Smyd1/Bop is an evolutionary conserved histone methyltransferase previously shown by conventional knockout to be critical for embryonic heart development. To further explore the mechanism(s) in a cell autonomous context, we conditionally ablated Smyd1 in the first and second heart fields of mice using a knock-in (KI) Nkx2.5-cre driver. Robust deletion of floxed-Smyd1 in cardiomyocytes and the outflow tract (OFT) resulted in embryonic lethality at E9.5, truncation of the OFT and right ventricle, and additional defects consistent with impaired expansion and proliferation of the second heart field (SHF).
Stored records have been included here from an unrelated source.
Lemma store_of_fresh n cap : kv_fresh cap (store_of n cap).
Proof.
  intros i sh [-> _]%lookup_replicate. split_and!.
  - exact (tbl_new_clean (H := HashTable T)).
  - exact (tbl_new_clean (H := HashTable iterator)).
  - simpl. lia.
Qed.

Lemma recency_set_length cap x ks : length (recency_set cap x ks).2 <= S (length ks).
Proof.
  assert (length (recency_touch x ks) <= S (length ks)) as H.
  { unfold recency_touch. rewrite length_app. simpl. pose proof (length_filter (λ k, k ≠ x) ks). lia. }
  unfold recency_set. repeat case_decide; simpl; try done. destruct (recency_touch x ks); simpl in *; lia.
Qed.

(** Such a store stores, evicts nothing, and stays such a store. *)
Lemma KVStore_set_fresh b s key v :
  KVStore_ok s → kv_fresh (S b) s →
  ∃ s', KVStore_set key v s = (Ok None, s') ∧ KVStore_ok s' ∧ kv_fresh b s' ∧
    kv_map s' = <[key := v]> (kv_map s).
Proof.
  intros Hok Hf. pose proof (kv_fresh_avail _ s key Hok Hf) as Hav.
  destruct (kv_shard s key Hok) as (sh & Hsh & Hshok). destruct (Hav sh Hsh) as [Hd Hl].
  destruct (shard_set_ok _ _ sh key v Hshok eq_refl Hd Hl) as (sh' & Hr & Hok' & Hm & Hk & Hmax & Cd & Cl).
  destruct (on_shard_ok s key sh sh' _ _ Hok Hsh Hr Hok') as (s' & Hrun & Hs' & Hcnt & Hshs & Hmap).
  { intros k Hk'. by rewrite Hm, lookup_insert_ne. }
  destruct (Hf _ _ Hsh) as (Fd & Fl & Fb).
  assert ((recency_set (maxsz (lru sh)) key (keys (lru sh))).1 = None) as Hnone.
  { unfold recency_set. repeat case_decide; try done. simpl.
    unfold recency_touch in *. rewrite length_app in *. simpl in *.
    pose proof (length_filter (λ k, k ≠ key) (keys (lru sh))). lia. }
  rewrite Hnone in Hrun. exists s'. split_and!; [done|done| |].
  - intros i shi Hi. rewrite Hshs in Hi.
    apply list_lookup_insert_Some in Hi as [(<- & -> & _)|[_ Hi]].
    + split_and!; [by apply Cd|apply Cl; [done|right; lia]|]. rewrite Hk, Hmax.
      pose proof (recency_set_length (maxsz (lru sh)) key (keys (lru sh))). lia.
    + destruct (Hf _ _ Hi) as (? & ? & ?). split_and!; [done..|lia].
  - apply map_eq. intros k. rewrite Hmap, lookup_insert.
    repeat case_decide; subst; try done. by rewrite Hm, lookup_insert_eq.
Qed.

(** One client-visible operation of the store. *)
Definition kv_step (op : table_op T) : M (KVStore T) (table_obs T) :=
  match op with
  | OpGet k => v ← KVStore_get k; mret (ObsValue v)
  | OpSet k v => _ ← KVStore_set k v; mret ObsUnit
  | OpErase k => b ← KVStore_del k; mret (ObsBool b)
  | OpExist k => b ← KVStore_checkexist k; mret (ObsBool b)
  end.

Lemma kv_elem s k v : KVStore_ok s → (k, v) ∈ KVStore_forEach s ↔ kv_map s !! k = Some v.
Proof.
  intros Hok. unfold KVStore_forEach, HashTable_forEach. rewrite elem_of_flat_map. split.
  - intros (i & sh & Hi & Hk). pose proof (kok_shards _ Hok i sh Hi) as Hsh.
    apply occupied_elem in Hk. apply to_map_lookup in Hk; [|apply Hsh].
    assert (home (shardCount s) k = i) as <-.
    { apply (sok_placed _ _ _ Hsh). unfold shard_map. by rewrite Hk. }
    by rewrite (kv_map_lookup s k sh).
  - intros Hk. destruct (kv_shard s k Hok) as (sh & Hsh & Hshok).
    rewrite (kv_map_lookup s k sh) in Hk by done. exists (home (shardCount s) k), sh.
    split; [done|]. apply occupied_elem. apply to_map_lookup; [apply Hshok|done].
Qed.

Lemma kv_forEach_nodup s : KVStore_ok s → NoDup (KVStore_forEach s).
Proof.
  intros Hok. apply NoDup_flat_map.
  - intros i sh Hi. apply (NoDup_fmap_1 fst), occupied_nodup.
    apply (tok_unique (buckets (data sh))), (kok_shards _ Hok i sh Hi).
  - intros i j sh sh' [k v] Hi Hj Hk Hk'.
    assert (∀ i sh, shards s !! i = Some sh → (k, v) ∈ HashTable_forEach (data sh) →
      home (shardCount s) k = i) as H.
    { intros i' sh0 Hi' Hin. pose proof (kok_shards _ Hok i' sh0 Hi') as Hsh.
      apply (sok_placed _ _ _ Hsh). apply occupied_elem, to_map_lookup in Hin; [|apply Hsh].
      unfold shard_map. by rewrite Hin. }
    rewrite <- (H i sh), <- (H j sh'); done.
Qed.

(** ** Properties *)

(** C3: the sixteen shards together are one finite map for every key whose shard
    has room (the key is stored there or its table has an empty bucket left, and
    so for its recency index): whatever eviction and recency bookkeeping goes on, a
    get, set, deletion or existence test on it returns what the map returns, keeps
    every shard well formed and every key in its own shard, and changes the
    contents exactly as the map operation does.  Without room the call may throw
    ([kvstore_op_any_state]). *)
Theorem kvstore_op_refines_map (op : table_op T) (s : KVStore T) :
  KVStore_ok s → kv_avail s (op_key op) →
  ∃ s', kv_step op s = (Ok (map_step op (kv_map s)).1, s') ∧ KVStore_ok s' ∧
    kv_map s' = (map_step op (kv_map s)).2.
Proof.
  intros Hok Hav. destruct op as [k|k v|k|k]; simpl in *.
  - destruct (KVStore_get_ok s k Hok Hav) as (s' & Hr & ? & ?). exists s'. by erewrite M_bind_Ok.
  - destruct (KVStore_set_ok s k v Hok Hav) as (s' & sh & _ & Hr & ? & ?). exists s'. by erewrite M_bind_Ok.
  - destruct (KVStore_del_ok s k Hok Hav) as (s' & Hr & ? & ?). exists s'. by erewrite M_bind_Ok.
  - destruct (KVStore_checkexist_ok s k Hok Hav) as (s' & Hr & ? & ?). exists s'. by erewrite M_bind_Ok.
Qed.

(** A method of the store never reaches undefined behaviour: on any well-formed
    store, full of tombstones or not, it answers as on a map or throws that no
    bucket is empty, the store stays well formed, and its contents are those
    before the call or those the map would have after it. *)
Theorem kvstore_op_any_state (op : table_op T) (s : KVStore T) :
  KVStore_ok s →
  ∃ r s', kv_step op s = (r, s') ∧ KVStore_ok s' ∧ shardCount s' = shardCount s ∧
    tried r (map_step op (kv_map s)).1 (kv_map s) (map_step op (kv_map s)).2 (kv_map s').
Proof.
  intros Hok. destruct op as [k|k v|k|k]; cbn [kv_step map_step fst snd].
  - destruct (KVStore_get_any s k Hok) as (r & s' & Hr & ? & ? & Ht). unfold mbind, M_bind. rewrite Hr.
    destruct Ht as [[-> ?]|[-> ?]]; eexists _, _; split_and!; try done; [by left|by right].
  - destruct (KVStore_set_any s k v Hok) as (r & s' & e & Hr & ? & ? & Ht). unfold mbind, M_bind. rewrite Hr.
    destruct Ht as [[-> ?]|[-> ?]]; eexists _, _; split_and!; try done; [by left|by right].
  - destruct (KVStore_del_any s k Hok) as (r & s' & Hr & ? & ? & Ht). unfold mbind, M_bind. rewrite Hr.
    destruct Ht as [[-> ?]|[-> ?]]; eexists _, _; split_and!; try done; [by left|by right].
  - destruct (KVStore_checkexist_any s k Hok) as (r & s' & Hr & ? & ? & Ht). unfold mbind, M_bind. rewrite Hr.
    destruct Ht as [[-> ?]|[-> ?]]; eexists _, _; split_and!; try done; [by left|by right].
Qed.

(** [forEach] visits every stored pair exactly once. *)
Theorem kvstore_forEach_complete (s : KVStore T) :
  KVStore_ok s → KVStore_forEach s ≡ₚ map_to_list (kv_map s).
Proof.
  intros Hok. apply NoDup_Permutation; [by apply kv_forEach_nodup|apply NoDup_map_to_list|].
  intros [k v]. rewrite kv_elem by done. by rewrite elem_of_map_to_list.
Qed.

(** When the recency index of the key's shard is saturated, [set] throws
    after the data table was updated: the caller sees a failure, yet the pair
    is stored and the store is still well formed. *)
Theorem kvstore_set_throw_stores (s : KVStore T) (key : bytes) (v : T) (sh : Shard T) :
  KVStore_ok s → shards s !! home (shardCount s) key = Some sh →
  data_avail sh key → key ∉ keys (lru sh) → tbl_room (hash (lru sh)) = 0 →
  ∃ s', KVStore_set key v s = (Throw tbl_full, s') ∧ KVStore_ok s' ∧
    kv_map s' = <[key := v]> (kv_map s).
Proof.
  intros Hok Hsh Hav Hk Hroom. pose proof (kok_shards _ Hok _ _ Hsh) as Hshok.
  destruct (data_set_ok _ _ sh key v Hshok eq_refl Hav) as (d' & Hr & Hok' & Hm).
  destruct (LRU_full (lru sh) key (sok_lru _ _ _ Hshok) Hk Hroom) as (_ & Hset & _).
  destruct (on_shard_ok s key sh (set_data d' sh) (shard_set key v) (Throw tbl_full) Hok Hsh)
    as (s' & Hrun & Hs' & _ & _ & Hmap); [|done|intros k Hk'; by rewrite Hm, lookup_insert_ne|].
  { unfold shard_set. mrun. rewrite Hr. simpl. by rewrite Hset. }
  exists s'. split_and!; try done. apply map_eq. intros k. rewrite Hmap, lookup_insert.
  repeat case_decide; subst; try done. by rewrite Hm, lookup_insert_eq.
Qed.

(** A key that [set] reports as evicted left the recency list only: it is
    still stored and the store did not shrink, so the size of the store is
    not bounded by [LRU_MAX_SIZE]. *)
Theorem kvstore_evicted_still_stored (s : KVStore T) (key e : bytes) (v : T) :
  KVStore_ok s → kv_avail s key → (KVStore_set key v s).1 = Ok (Some e) →
  is_Some (kv_map (KVStore_set key v s).2 !! e) ∧
  size (kv_map s) <= size (kv_map (KVStore_set key v s).2).
Proof.
  intros Hok Hav. destruct (KVStore_set_ok s key v Hok Hav) as (s' & sh & Hsh & Hr & Hok' & Hm).
  rewrite Hr. simpl. rewrite Hm. intros [= He]. split.
  - apply lookup_insert_is_Some'.
    unfold recency_set in He. case_decide; [done|]. case_decide; [|done]. simpl in He.
    assert (e ∈ recency_touch key (keys (lru sh))) as [->|Hin]%recency_touch_elem
      by (by apply head_Some_elem_of); [by left|right].
    rewrite (kv_map_lookup s e sh); [..|].
    + by apply (sok_tracked _ _ _ (kok_shards _ Hok _ _ Hsh)).
    + done.
    + rewrite (sok_placed _ _ _ (kok_shards _ Hok _ _ Hsh) e); [done|].
      by apply (sok_tracked _ _ _ (kok_shards _ Hok _ _ Hsh)).
  - destruct (kv_map s !! key) as [w|] eqn:E.
    + rewrite map_size_insert_Some by done. lia.
    + rewrite map_size_insert_None by done. lia.
Qed.
End KVStore_proofs.

Lemma kvstore_op_refines_map_witness :
  ∃ s', kv_step (OpSet (str "k") 7) (KVStore_init SHARD_COUNT) = (Ok ObsUnit, s') ∧ KVStore_ok s' ∧
    kv_map s' = <[str "k" := 7]> (kv_map (KVStore_init SHARD_COUNT)).
Proof.
  apply (kvstore_op_refines_map (OpSet (str "k") 7) (KVStore_init SHARD_COUNT)).
  - apply KVStore_init_ok. vm_compute. lia.
  - apply store_of_avail.
Defined.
Using a transgenic (Tg) Nkx2.5-cre driver previously shown to not delete in the SHF and OFT, early embryonic lethality was bypassed and both ventricular chambers were formed; however, reduced cardiomyocyte proliferation and other heart defects resulted in later embryonic death at E11.5-12.5. Proliferative impairment prior to both early and mid-gestational lethality was accompanied by dysregulation of transcripts critical for endoplasmic reticulum (ER) stress. Mid-gestational death was also associated with impairment of oxidative stress defense-a phenotype highly similar to the previously characterized knockout of the Smyd1-interacting transcription factor, skNAC. We describe a potential feedback mechanism in which the stress response factor Tribbles3/TRB3, when directly methylated by Smyd1, acts as a co-repressor of Smyd1-mediated transcription. Our findings suggest that Smyd1 is required for maintaining cardiomyocyte proliferation at minimally two different embryonic heart developmental stages, and its loss leads to linked stress responses that signal ensuing lethality.